Melissa comes back from Philadelphia moody and several pounds lighter. Spencer barely sees her for days, just catching glimpses across the driveway in the morning before she heads for school, or in the kitchen when Spencer goes downstairs for a snack. It's always her back to Spencer, and there's barely a grunt of acknowledgment when Spencer says 'hi,' or 'good morning,' or 'I'm going to make myself a sandwich; do you want one?'
Sometimes she can't tell what's harder: giving Melissa space or reaching out to her. She's been burned so many times already, through fault not always her own, and it hurts enough to know she's going to be met with no response if she says something. The idea of doing it looks a lot like masochism at this point.
But watching Melissa walk out every time Spencer walks into a room is somehow even more frustrating than the glares and insulting remarks Melissa used to welcome her with a year ago. It's even more frustrating when she remembers that this time it's not her fault, and if she could only make Melissa listen, if she could only tell her what's going on—
But she can't. Because Melissa won't stay quiet and still long enough to let her, and because after what happened with Dr. Sullivan, any harmless explanation Spencer could come up with would be a lie. And lies—white lies, lies of omission, lies Spencer told because she thought she had to—are what got them here in the first place.
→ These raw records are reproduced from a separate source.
(* ===== verification/GoText.v ===== *)
(** * Text and numbers as the Go library writes them

    What the benchmark uses of [strings], [strconv] and [fmt]: splitting and
    searching text, padding to a width, and printing a [float64], with a fixed
    number of decimals ([%.1f]) or with the fewest digits that read back as the
    same number ([%g] and JSON).  A [float64] is a [spec_float] of 53 bits. *)

From Stdlib Require Import Floats.SpecFloat.
From S2P Require Import Prelude.

(** ** Text *)

(** [strings.Split] at a one-byte separator. *)
Fixpoint split_byte (sep : byte) (s : list byte) : list (list byte) :=
  match s with
  | [] => [[]]
  | b :: s =>
      if bool_decide (b = sep) then [] :: split_byte sep s
      else match split_byte sep s with
           | part :: parts => (b :: part) :: parts
           | [] => [[b]]
           end
  end.

Definition newline : byte := x0a.

Definition Split_lines (s : string) : list string :=
  String.string_of_list_byte <$> split_byte newline (String.list_byte_of_string s).

(** [strings.Index], [Contains], [HasPrefix], and the text from an index on. *)
Definition Index (s sub : string) : option nat := String.index 0 sub s.
Definition Contains (s sub : string) : bool := bool_decide (is_Some (Index s sub)).
Definition HasPrefix (s prefix : string) : bool := String.prefix prefix s.
Definition text_from (i : nat) (s : string) : string := String.substring i (String.length s - i) s.
Definition text_upto (i : nat) (s : string) : string := String.substring 0 i s.

(** The first occurrence of [old] replaced: [strings.Replace(s, old, new, 1)]. *)
Definition Replace_first (s old new : string) : string :=
  match Index s old with
  | Some i => text_upto i s +:+ new +:+ text_from (i + String.length old) s
  | None => s
  end.

Fixpoint repeat_text (n : nat) (s : string) : string :=
  match n with O => "" | S n => s +:+ repeat_text n s end.

(** The characters of a text in UTF-8: the bytes that do not continue one. *)
Definition rune_count (s : string) : nat :=
  length (filter (λ b, Z.land (byteZ b) 192 ≠ 128) (String.list_byte_of_string s)).

(** [%12s], [%-22s]. *)
Definition pad_left (width : nat) (s : string) : string := repeat_text (width - rune_count s) " " +:+ s.
Definition pad_right (width : nat) (s : string) : string := s +:+ repeat_text (width - rune_count s) " ".

(** ** Numbers *)

(** [a / b] to the nearest integer, ties to even. *)
Definition div_half_even (a b : Z) : Z :=
  let q := a / b in
  let r := a mod b in
  if 2 * r <? b then q
  else if b <? 2 * r then q + 1
  else if Z.even q then q else q + 1.

(** A finite number as a fraction. *)
Definition fraction (m : positive) (e : Z) : Z * Z :=
  if 0 <=? e then (Zpos m * 2 ^ e, 1) else (Zpos m, 2 ^ (- e)).

Definition sign_text (s : bool) : string := if s then "-" else "".

(** [q / 10^p] with [p] decimals. *)
Definition fixed_digits (p : nat) (q : Z) : string :=
  let s := pretty q in
  let s := repeat_text (S p - String.length s) "0" +:+ s in
  let n := (String.length s - p)%nat in
  match p with
  | O => s
  | _ => text_upto n s +:+ "." +:+ text_from n s
  end.

(** [%.pf]. *)
Definition fmt_fixed (p : nat) (x : spec_float) : string :=
  match x with
  | S754_nan => "NaN"
  | S754_infinity s => if s then "-Inf" else "+Inf"
  | S754_zero s => sign_text s +:+ fixed_digits p 0
  | S754_finite s m e =>
      let '(a, b) := fraction m e in
      sign_text s +:+ fixed_digits p (div_half_even (a * 10 ^ Z.of_nat p) b)
  end.

(** The [float64] nearest to a positive fraction. *)
Definition round_fraction (a b : Z) : spec_float :=
  let '(q, e, l) := SFdiv_core_binary 53 1024 a 0 b 0 in binary_round_aux 53 1024 false q e l.

Definition scale10 (k a b : Z) : Z * Z :=
  if 0 <=? k then (a * 10 ^ k, b) else (a, b * 10 ^ (- k)).

(** The position of the decimal point: the least [d] with [a / b < 10^d], searched
    upwards from below. *)
Fixpoint point_from (fuel : nat) (d a b : Z) : Z :=
  match fuel with
  | O => d
  | S fuel => let '(a', b') := scale10 (- d) a b in if a' <? b' then d else point_from fuel (d + 1) a b
  end.

(** [log10 2] is between 0.3010 and 0.3011, so the point is at most three places
    above the guess from the binary exponent. *)
Definition point (m : positive) (e a b : Z) : Z :=
  point_from 6 ((Zdigits2 (Zpos m) + e) * 3010 / 10000 - 2) a b.

(** Of the two decimals with [n] digits around the number, the nearest one that
    reads back as it. *)
Definition try_digits (x : spec_float) (a b d n : Z) : option Z :=
  let '(a', b') := scale10 (n - d) a b in
  let lo := a' / b' in
  let near := div_half_even a' b' in
  let far := if near =? lo then lo + 1 else lo in
  let ok c := (0 <? c) && let '(ca, cb) := scale10 (d - n) c 1 in SFeqb (round_fraction ca cb) x in
  if ok near then Some near else if ok far then Some far else None.

Fixpoint shortest_from (fuel : nat) (x : spec_float) (a b d n : Z) : Z * Z :=
  match fuel with
  | O => let '(a', b') := scale10 (17 - d) a b in (div_half_even a' b', 17)
  | S fuel =>
      match try_digits x a b d n with
      | Some q => (q, n)
      | None => shortest_from fuel x a b d (n + 1)
      end
  end.

(** The shortest digits of a positive number [0.d1d2... * 10^point]. *)
Definition strip_zeros (s : string) : string :=
  String.string_of_list_byte
    (rev ((fix drop l := match l with x30 :: l => drop l | _ => l end) (rev (String.list_byte_of_string s)))).

Definition shortest (m : positive) (e : Z) : string * Z :=
  let '(a, b) := fraction m e in
  let d := point m e a b in
  let '(q, n) := shortest_from 17 (S754_finite false m e) a b d 1 in
  (* rounding up to a power of ten moves the point *)
  let d := if 10 ^ n <=? q then d + 1 else d in
  (strip_zeros (pretty q), d).

(** The digits with the decimal point in place, without an exponent. *)
Definition plain_decimal (digits : string) (d : Z) : string :=
  let n := Z.of_nat (String.length digits) in
  if d <=? 0 then "0." +:+ repeat_text (Z.to_nat (- d)) "0" +:+ digits
  else if n <=? d then digits +:+ repeat_text (Z.to_nat (d - n)) "0"
  else text_upto (Z.to_nat d) digits +:+ "." +:+ text_from (Z.to_nat d) digits.

(** The same with one; exponents have at least two digits. *)
Definition exp_decimal (digits : string) (d : Z) : string :=
  let exp := d - 1 in
  let e := pretty (Z.abs exp) in
  text_upto 1 digits +:+
  (if (1 <? String.length digits)%nat then "." +:+ text_from 1 digits else "") +:+
  "e" +:+ (if exp <? 0 then "-" else "+") +:+
  (if (String.length e <? 2)%nat then "0" +:+ e else e).

(** [%g]: an exponent below -4 or of 6 and more is written out. *)
Definition fmt_g (x : spec_float) : string :=
  match x with
  | S754_nan => "NaN"
  | S754_infinity s => if s then "-Inf" else "+Inf"
  | S754_zero s => sign_text s +:+ "0"
  | S754_finite s m e =>
      let '(digits, d) := shortest m e in
      sign_text s +:+
      (if (d - 1 <? -4) || (6 <=? d - 1) then exp_decimal digits d else plain_decimal digits d)
  end.

Section Samples.
#[local] Definition num (a b : Z) : spec_float := round_fraction a b.

Example fixed_samples :
  fmt_fixed 1 (num 123456 1000) = "123.5" ∧ fmt_fixed 1 (num 1 4) = "0.2" ∧ fmt_fixed 1 (num 3 4) = "0.8" ∧
  fmt_fixed 0 (num 5 2) = "2" ∧ fmt_fixed 0 (num 1 3) = "0" ∧ fmt_fixed 1 (num 1000000000000 1) = "1000000000000.0".
Proof. by vm_compute. Qed.

Example g_samples :
  fmt_g (num 1 10) = "0.1" ∧ fmt_g (num 2000 1) = "2000" ∧ fmt_g (num 1000000 1) = "1e+06" ∧
  fmt_g (num 1234567 10) = "123456.7" ∧ fmt_g (num 1 3) = "0.3333333333333333" ∧ fmt_g (num 1 100000) = "1e-05" ∧
  fmt_g (num 123456789 1) = "1.23456789e+08" ∧ fmt_g (S754_zero false) = "0" ∧ fmt_g (num 5 1000000000000) = "5e-12" ∧
  fmt_g (num (2 ^ 1023) 1) = "8.98846567431158e+307" ∧ fmt_g (num 1 (2 ^ 1074)) = "5e-324" ∧ fmt_g (num 9007199254740993 1) = "9.007199254740992e+15".
Proof. by vm_compute. Qed.

End Samples.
It's been six days since Melissa came back when her mom arrives home early from work and sits down to lunch with Spencer. They eat in silence for a while, and then Spencer says, low because a part of her is afraid she's not allowed to ask the question, and Melissa will hear it and things will get worse, "What happened to Melissa's baby?"
Her mom just looks at her for a moment, her eyes slightly wider. "You don't know?" she asks, but it's not accusatory—if anything, her mom looks a little guilty. "I thought you knew." Spencer shrugs, says nothing; listens instead. Her mom tells her what happened concisely and quickly, but not carelessly. She's honest and straightforward. Spencer appreciates that. "Did something happen between you girls?" There's an again she chokes back; Spencer can hear it clear as if her mom had actually said it.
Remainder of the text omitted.